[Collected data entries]
(** An execution that lost its run writes nothing to it: when the runner ends
    after another worker has taken the run over, whatever the runner returned or
    raised, whatever the token says and whenever cancellations arrive, [execute]
    leaves the database as it was. *)
Theorem lost_execution_writes_nothing run before after runner interruption again w result w1 oc w2 :
  ct_event before = false -> runner w = (result, w1) -> reachable (w_db w1) -> lost (w_db w1) run ->
  match result with
  | Ret v => or_int (eo_fencing_token (outcome_of v)) (rl_fencing_token run) = rl_fencing_token run
  | Raise _ => True
  end ->
  execute foreign_error run before after runner interruption again w = (oc, w2) -> w_db w2 = w_db w1.
Proof.
  intros Hb Hrun R L Hv. unfold execute. rewrite Hb. set (db := w_db w1) in *.
  assert (still db (mret tt : M unit)) as I by (apply still_read_only, _).
  assert (forall b, match b with Interrupted _ thread => still db thread | _ => True end ->
    still db (match b with
              | Returned => mret tt
              | Raised ECancelled => handle_cancelled run after again (mret tt)
              | Raised e => handle_failed foreign_error run after again e
              | Interrupted i thread => handle_interrupted run i again thread
              end)) as K.
  { assert (forall e, still db (handle_failed foreign_error run after again e)) as Sf
      by (intros e; apply still_in_thread, still_bind; [by eapply still_finalize|intros; apply still_read_only, _]).
    intros [|e|i thread] T; [done| |by apply still_handle_interrupted].
    destruct e; try apply Sf. by apply still_handle_cancelled. }
  assert (exists b w3, catch (run_body run before after runner interruption) (fun e => mret (Raised e)) w = (Ret b, w3) /\
    w_db w3 = db /\ match b with Interrupted _ thread => still db thread | _ => True end) as (b & w3 & E & D & T).
  { unfold catch, run_body, checkpoint. rewrite Hb, (bind_run _ (raise_if false ECancelled) w tt w) by done.
    destruct result as [v|e]; [|rewrite (bind_raise _ _ _ _ _ Hrun); by exists (Raised e), w1].
    rewrite (bind_run _ _ _ _ _ Hrun).
    assert (still db (completion run (outcome_of v))) as Sd.
    { unfold completion, complete_run. rewrite Hv. apply still_bind; [by eapply still_finalize|intros; apply still_read_only, _]. }
    destruct (ct_event after); [by exists (Raised ECancelled), w1|].
    rewrite (bind_run _ (raise_if false ECancelled) w1 tt w1) by done. cbv zeta.
    destruct interruption as [i|], (eo_kind (outcome_of v)).
    - do 2 eexists. split_and!; [done..|]. apply still_catch; [done|intros; apply still_read_only, _].
    - by do 2 eexists.
    - destruct (completion run (outcome_of v) w1) as [[u|e] w3] eqn:E;
        [rewrite (bind_run _ _ _ _ _ E); exists Returned, w3|rewrite (bind_raise _ _ _ _ _ E); exists (Raised e), w3];
        (split_and!; [done|by eapply Sd|done]).
    - assert (still db (accept_waiting (rl_id run))) as Sw
        by (apply still_read_only; unfold accept_waiting, get_internal, has_durable_checkpoint; effects).
      destruct (accept_waiting (rl_id run) w1) as [[u|e] w3] eqn:E;
        [rewrite (bind_run _ _ _ _ _ E); exists Returned, w3|rewrite (bind_raise _ _ _ _ _ E); exists (Raised e), w3];
        (split_and!; [done|by eapply Sw|done]). }
  rewrite (bind_run _ _ _ _ _ E). intros H. by eapply (K b T).
Qed.
End Execution_props.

- **What needs to be done**
Copy out each line of the data in which the word "runner" appears.

- **Solution below**
(** An execution that lost its run writes nothing to it: when the runner ends
    after another worker has taken the run over, whatever the runner returned or
Theorem lost_execution_writes_nothing run before after runner interruption again w result w1 oc w2 :
  ct_event before = false -> runner w = (result, w1) -> reachable (w_db w1) -> lost (w_db w1) run ->
  execute foreign_error run before after runner interruption again w = (oc, w2) -> w_db w2 = w_db w1.
  assert (exists b w3, catch (run_body run before after runner interruption) (fun e => mret (Raised e)) w = (Ret b, w3) /\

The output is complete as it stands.